(Records provided Opens)

Lemma next_generation g sg pg nb :
  0 < g < 254 -> Forall (fun x => 0 <= x <= g) sg -> 0 <= nb <= len pg ->
  (forall b x, 0 <= b < nb -> pg !! Z.to_nat b = Some x -> 0 <= x <= g) ->
  let wrap := 254 <=? u8 (g + 1) in
  let gen2 := if wrap then 1 else u8 (g + 1) in
  let sg2 := if wrap then make 0 (len sg) else sg in
  exists pg2, (if wrap then clearPrefix pg nb else Ok pg) = Ok pg2 /\ len pg2 = len pg /\
    len sg2 = len sg /\ 0 < gen2 < 254 /\ Forall (fun x => 0 <= x < gen2) sg2 /\
    forall b x, 0 <= b < nb -> pg2 !! Z.to_nat b = Some x -> 0 <= x < gen2.
Proof.
  intros Hg Hsg Hnb Hpg. cbv zeta. rewrite u8_id by (unfold_words; lia).
  destruct (Z.leb_spec 254 (g + 1)).
  - rewrite clearPrefix_eq by done. eexists. split; [done |]. split_and!.
    + rewrite len_app, len_make by lia. unfold len in *. rewrite length_drop. lia.
    + apply len_make, len_nonneg.
    + lia.
    + lia.
    + apply Forall_replicate. lia.
    + intros b x Hb. unfold make. rewrite lookup_app_l by (rewrite length_replicate; lia).
      intros [-> _]%lookup_replicate. lia.
  - exists pg. split_and!; try done; try lia.
    + eapply Forall_impl; [exact Hsg |]. simpl. lia.
    + intros b x Hb Hx. specialize (Hpg b x Hb Hx). lia.
Qed.

(** Growing a buffer to a larger length keeps what is required of its entries. *)
Lemma grown_ok (P : Z -> Prop) (l : list Z) n (c : bool) :
  P 0 -> 0 <= n -> Forall P l -> Forall P (if c then make 0 n else l).
Proof. intros. destruct c; [by apply Forall_replicate | done]. Qed.

Lemma reset_spec nb s bs seed dst :
  buf_ok nb s -> 0 < nb < 2 ^ 15 -> len bs = nb -> 0 < total bs < 2 ^ 32 ->
  nb <= len dst -> Forall is_byte dst ->
  exists s', reset s bs (total bs) seed (Some dst) = Ok s' /\ reset_post nb bs seed dst s'.
Proof.
  intros [] Hnb Hbs Ht Hd Hdb. unfold reset.
  assert (u32 (len bs) = nb) as -> by (rewrite Hbs; apply u32_id; unfold_words; lia).
  rewrite initPilotHPs_eq by done. cbn [mbind res_bind]. rewrite bo_max0.
  destruct (Z.ltb_spec nb nb) as [|_]; [lia |]. cbn [andb].
  rewrite slice_in_range by lia. cbn [mbind res_bind].
  destruct (fillStarts_spec (bucketStarts s) bs nb Hbs bo_starts0) as (st & m & -> & Hst & Hm & Hmax & Hj).
  cbn [mbind res_bind]. rewrite !slice_in_range by lia. cbn [mbind res_bind].
  rewrite !Z.sub_0_r. change (Z.to_nat 0) with 0%nat. rewrite !drop_0.
  set (ns := computeNumSlots (total bs)).
  pose proof (computeNumSlots_is (total bs)) as Hns. pose proof (computeNumSlots_ge (total bs) ltac:(unfold_words; lia)) as Hnsg.
  fold ns in Hns, Hnsg.
  set (counts1 := if len (sortCounts s) <? m + 1 then make 0 (m + 1) else sortCounts s).
  set (positions1 := if len (sortCounts s) <? m + 1 then make 0 (m + 1) else sortPositions s).
  assert (m + 1 <= len counts1 /\ len counts1 = len positions1) as [Hc Hcp].
  { unfold counts1, positions1. destruct (Z.ltb_spec (len (sortCounts s)) (m + 1)); rewrite ?len_make by lia; lia. }
  rewrite <- Hbs.
  destruct (order_spec st bs (bucketOrder s) counts1 positions1 m) as (ord & c2 & p2 & He & Hord & Hlc & Hlp);
    [lia | lia | lia | done | done | done | done |].
  rewrite He. cbn [mbind res_bind]. rewrite Hbs in Hord |- *.
  assert (len ord = nb) as Hol.
  { unfold len. rewrite (Permutation_length Hord), length_range. lia. }
  rewrite store_range by lia. cbn [mbind res_bind].
  set (sg1 := if maxNumSlots s <? ns then make 0 ns else slotGen s).
  assert (Forall (fun x => 0 <= x <= generation s) sg1) as Hsg1.
  { apply (grown_ok _ (slotGen s)); [lia | unfold_words; lia | done]. }
  set (ms := if maxNumSlots s <? ns then ns else maxNumSlots s).
  assert (ns <= ms /\ ms <= len sg1 /\ ms <= len (if maxNumSlots s <? ns then make 0 ns else slotOwner s))
    as (Hms & Hms1 & Hms2).
  { unfold ms, sg1. destruct (Z.ltb_spec (maxNumSlots s) ns); rewrite ?len_make by (unfold_words; lia); lia. }
  destruct (next_generation (generation s) sg1 (processedGen s) nb)
    as (pg2 & Hpg2 & Hpl & Hsl & Hg2 & Hsg2 & Hpg2l); [done | done | lia | done |].
  cbv zeta in *. rewrite Hpg2. cbn [mbind res_bind].
  assert (0 <= pinnedWords nb) as Hpw0 by (unfold pinnedWords, bitsPerWord; zlia).
  rewrite clearPrefix_eq by lia. cbn [mbind res_bind].
  set (bits2 := make 0 (pinnedWords nb) ++ _).
  assert (take (Z.to_nat (pinnedWords nb)) bits2 = make 0 (pinnedWords nb) /\ pinnedWords nb <= len bits2) as [Hb2 Hbl2].
  { unfold bits2. split; [| rewrite len_app, len_make by done; pose proof (len_nonneg (drop (Z.to_nat (pinnedWords nb)) (pinnedBits s))); lia].
    unfold make. rewrite take_app_length'; [done |]. by rewrite length_replicate. }
  set (order2 := take _ _ ++ _).
  assert (order2 = ord ++ drop (Z.to_nat nb) (bucketOrder s)) as Ho2.
  { unfold order2. change (Z.to_nat 0) with 0%nat. rewrite take_0, app_nil_l, Nat.add_0_l.
    f_equal. f_equal. unfold len in Hol. lia. }
  clearbody sg1 ms bits2 order2 counts1 positions1.
  set (p2g := if len (phase2SlotGen s) <? ns then make 0 ns else phase2SlotGen s).
  assert (Forall (fun x => 0 <= x <= phase2Gen s) p2g /\ ns <= len p2g) as [Hp2a Hp2b].
  { unfold p2g. split; [apply (grown_ok _ (phase2SlotGen s)); [unfold_words; lia | unfold_words; lia | done] |].
    destruct (Z.ltb_spec (len (phase2SlotGen s)) ns); rewrite ?len_make by (unfold_words; lia); lia. }
  set (sb := if len (slotsBuffer s) <? m then make 0 m else slotsBuffer s).
  set (fb := if len (slotsBuffer s) <? m then make 0 m else foldedBuffer s).
  assert (m <= len sb /\ len sb = len fb) as [Hsb Hfb].
  { unfold sb, fb. destruct (Z.ltb_spec (len (slotsBuffer s)) m); rewrite ?len_make by lia; lia. }
  clearbody p2g sb fb.
  set (gen2 := if 254 <=? u8 (generation s + 1) then 1 else u8 (generation s + 1)) in *.
  set (sg2 := if 254 <=? u8 (generation s + 1) then make 0 (len sg1) else sg1) in *.
  set (so := if maxNumSlots s <? ns then make 0 ns else slotOwner s) in *.
  clearbody gen2 sg2 so. assert (Hweak : Forall (fun x => 0 <= x <= gen2) sg2).
  { eapply Forall_impl; [exact Hsg2 |]. simpl. lia. }
  assert (Hweakp : forall b x, 0 <= b < nb -> pg2 !! Z.to_nat b = Some x -> 0 <= x <= gen2).
  { intros b x Hb Hx. specialize (Hpg2l b x Hb Hx). lia. }
  eexists. split; [done |]. split; try done.
  - cbn [bucketOrder]. rewrite Ho2, take_app_length'; [done |]. unfold len in Hol. lia.
  - split; cbn -[range]; try done; try lia.
    + subst order2. rewrite len_app. pose proof (len_nonneg (drop (Z.to_nat nb) (bucketOrder s))). lia.
    + by rewrite bo_pinned0.
  - intros H16. apply fresh_inv; cbn -[range make]; try done; try lia.
    + split; try done. cbn. by rewrite bo_pinned0.
    + split_and!; cbn -[make]; try done; lia.
    + intros b Hb. specialize (Hmax b Hb). lia.
    + unfold len in *. rewrite length_take. lia.
    + by apply Forall_take.
Qed.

(Records provided Closes)

[Work required]
Among the records above, a stretch begins at the line containing "set (sg2 := if" and ends at the line containing "clearbody gen2 sg2". Restate that stretch word for word, and nothing else.

[Solution]
  set (sg2 := if 254 <=? u8 (generation s + 1) then make 0 (len sg1) else sg1) in *.
  set (so := if maxNumSlots s <? ns then make 0 ns else slotOwner s) in *.
  clearbody gen2 sg2 so. assert (Hweak : Forall (fun x => 0 <= x <= gen2) sg2).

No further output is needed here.